In the material below, find the line containing "(** An entry" and the line containing "then Continue", then reproduce exactly both of them and every line between, and nothing else.

* **Records to use**
==============================

(** [eax := eax * ecx] with [ebx] as the temporary register. *)
Definition mul_regs (check : Flag -> bool) : LMulI.t := {|
  LMulI.left := Sample.reg 0; LMulI.right := Sample.reg 1;
  LMulI.temp := Sample.reg 3;
  LMulI.CheckFlag := check;
  LMulI.representation := kInteger32
|}.

(** The smaller, or the larger, of [eax] and [ecx], into [eax]. *)
Definition min_max (operation : MinMaxOperation) : LMathMinMax.t := {|
  LMathMinMax.left := Sample.reg 0; LMathMinMax.right := Sample.reg 1;
  LMathMinMax.operation := operation;
  LMathMinMax.representation := kInteger32
|}.

(** Whether [eax] is less than the constant number 103, the integer 3;
    to block 3 if so, to block 7, the next block, otherwise. *)
Definition compare_less : LCompareNumericAndBranch.t := {|
  LCompareNumericAndBranch.left := Sample.reg 0;
  LCompareNumericAndBranch.right := Sample.constant 103;
  LCompareNumericAndBranch.op := LT;
  LCompareNumericAndBranch.is_double := false;
  LCompareNumericAndBranch.left_kUint32 := false;
  LCompareNumericAndBranch.right_kUint32 := false;
  LCompareNumericAndBranch.representation := kInteger32;
  LCompareNumericAndBranch.control := Sample.branch 3 7
|}.

End SampleOps.

(** ** The code generator's bookkeeping ([LCodeGen]) *)

Module LCodeGen.

Import Ia32 Lithium.

(** *** Results of fallible steps

    An access past the end of a [ZoneList] and an [UNREACHABLE()] are
    contract violations of the compiler; [OutOfFuel] belongs to the model
    alone (the recursion of [AddToTranslation] is bounded by a counter) and
    is shown never to occur. *)
Inductive Res (A : Type) : Type :=
| Ok (a : A)
| OutOfRange
| Unreachable
| OutOfFuel.
Arguments Ok {A} a.
Arguments OutOfRange {A}.
Arguments Unreachable {A}.
Arguments OutOfFuel {A}.

#[export] Instance Res_bind : MBind Res := fun A B k r =>
  match r with
  | Ok a => k a
  | OutOfRange => OutOfRange
  | Unreachable => Unreachable
  | OutOfFuel => OutOfFuel
  end.

#[export] Instance Res_fmap : FMap Res := fun A B f r =>
  match r with
  | Ok a => Ok (f a)
  | OutOfRange => OutOfRange
  | Unreachable => Unreachable
  | OutOfFuel => OutOfFuel
  end.

(** [ZoneList::at(i)]. *)
Definition at_ {A} (l : list A) (i : nat) : Res A :=
  match l !! i with
  | Some a => Ok a
  | None => OutOfRange
  end.

(** *** Environments *)

(** An entry of [LEnvironment::values()]: the materialization marker, or an
    operand. *)
Inductive EnvValue : Type :=
| materialization_marker
| operand (op : LOperand).
Lemma bf_relax_step (lev : string -> nat) (cur : nat) (st : bf_state) (u v : string)
    (du : Q) :
  bf_safe g s (order g) lev cur st ->
  bf_current g s lev cur u st ->
  edge g u v ->
  exists st',
    bf_relax w (order g) u du st v = Continue st' /\ relax_step w u du st v st'.
Proof.
  intros Hsafe Hcur He. unfold bf_relax.
  assert (Hru : exists ru, dict_get u (bf_recent_update st) = Some ru).
  { pose proof (safe_dom_update _ _ _ _ _ _ Hsafe u (cur_dom _ _ _ _ _ _ Hcur)) as H.
    destruct (dict_get u (bf_recent_update st)); [eauto|congruence]. }
  destruct Hru as [ru Hru].
  assert (Himp : match dict_get v (bf_dist st) with
                 | None => True
                 | Some d => (fl (du + w u v) < d)%Q
                 end ->
                 exists st',
                   match dict_get u (bf_recent_update st) with
                   | None => Fault (KeyError u)
                   | Some ru =>
                       if in_update v ru
                       then match dict_get v (bf_pred st) with
                            | None => Fault (KeyError v)
                            | Some _ => NegativeCycle v
                            end
                       else
                         if mem v (bf_in_q st)
                         then Continue
                                {| bf_dist := dict_set v (fl (du + w u v)) (bf_dist st);
                                   bf_pred := dict_set v [u] (bf_pred st);
                                   bf_pred_edge := dict_set v (Some u) (bf_pred_edge st);
                                   bf_recent_update :=
                                     dict_set v (next_update st u v ru)
                                              (bf_recent_update st);
                                   bf_count := bf_count st;
                                   bf_q := bf_q st;
                                   bf_in_q := bf_in_q st |}
                         else
                           if count_of (bf_count st) v + 1 =? order g
                           then NegativeCycle v
                           else Continue
                                  {| bf_dist := dict_set v (fl (du + w u v)) (bf_dist st);
                                     bf_pred := dict_set v [u] (bf_pred st);
                                     bf_pred_edge :=
                                       dict_set v (Some u) (bf_pred_edge st);
                                     bf_recent_update :=
                                       dict_set v (next_update st u v ru)
                                                (bf_recent_update st);
                                     bf_count :=
                                       dict_set v (count_of (bf_count st) v + 1)
                                                (bf_count st);
                                     bf_q := bf_q st ++ [v];
                                     bf_in_q := bf_in_q st ++ [v] |}
                   end = Continue st'
                   /\ relax_step w u du st v st').
  { intros Hlt. rewrite Hru.
    rewrite (update_acyclic lev cur st u v ru Hsafe He Hru).
    pose proof (relax_improve w u du st v ru Hlt Hru) as R.
    destruct (mem v (bf_in_q st)) eqn:Em.
    - eexists. split; [reflexivity|exact R].
    - assert (~ In v (bf_q st)) as Hq.
      { rewrite (safe_q_inq _ _ _ _ _ _ Hsafe). now apply mem_notIn. }
      destruct (enqueue_count_bound lev cur st u v Hsafe Hcur He Hq) as [H1 H2].
      rewrite (proj2 (Nat.eqb_neq _ _)) by lia.
      eexists. split; [reflexivity|exact R]. }
  destruct (dict_get v (bf_dist st)) as [d|] eqn:Ed.
  - destruct (Qlt_bool (fl (du + w u v)) d) eqn:El.
    + apply Himp. now apply Qlt_bool_true.
    + apply Qlt_bool_false in El.
      destruct (Qeq_bool (fl (du + w u v)) d) eqn:Ee.
      * apply Qeq_bool_iff in Ee.
        pose proof (safe_dom_pred _ _ _ _ _ _ Hsafe v) as Hp. rewrite Ed in Hp.
        destruct (dict_get v (bf_pred st)) as [ps|] eqn:Ep;
          [|exfalso; apply Hp; congruence].
        eexists. split; [reflexivity|]. now apply (relax_tie w u du st v d ps).
      * apply Qeq_bool_neq in Ee. eexists. split; [reflexivity|].
        apply (relax_none w u du st v d); auto. lra.
  - apply Himp. exact I.
Qed.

==============================

* **Written answer**
(** An entry of [LEnvironment::values()]: the materialization marker, or an
    operand. *)
Inductive EnvValue : Type :=
| materialization_marker
| operand (op : LOperand).
Lemma bf_relax_step (lev : string -> nat) (cur : nat) (st : bf_state) (u v : string)
    (du : Q) :
  bf_safe g s (order g) lev cur st ->
  bf_current g s lev cur u st ->
  edge g u v ->
  exists st',
    bf_relax w (order g) u du st v = Continue st' /\ relax_step w u du st v st'.
Proof.
  intros Hsafe Hcur He. unfold bf_relax.
  assert (Hru : exists ru, dict_get u (bf_recent_update st) = Some ru).
  { pose proof (safe_dom_update _ _ _ _ _ _ Hsafe u (cur_dom _ _ _ _ _ _ Hcur)) as H.
    destruct (dict_get u (bf_recent_update st)); [eauto|congruence]. }
  destruct Hru as [ru Hru].
  assert (Himp : match dict_get v (bf_dist st) with
                 | None => True
                 | Some d => (fl (du + w u v) < d)%Q
                 end ->
                 exists st',
                   match dict_get u (bf_recent_update st) with
                   | None => Fault (KeyError u)
                   | Some ru =>
                       if in_update v ru
                       then match dict_get v (bf_pred st) with
                            | None => Fault (KeyError v)
                            | Some _ => NegativeCycle v
                            end
                       else
                         if mem v (bf_in_q st)
                         then Continue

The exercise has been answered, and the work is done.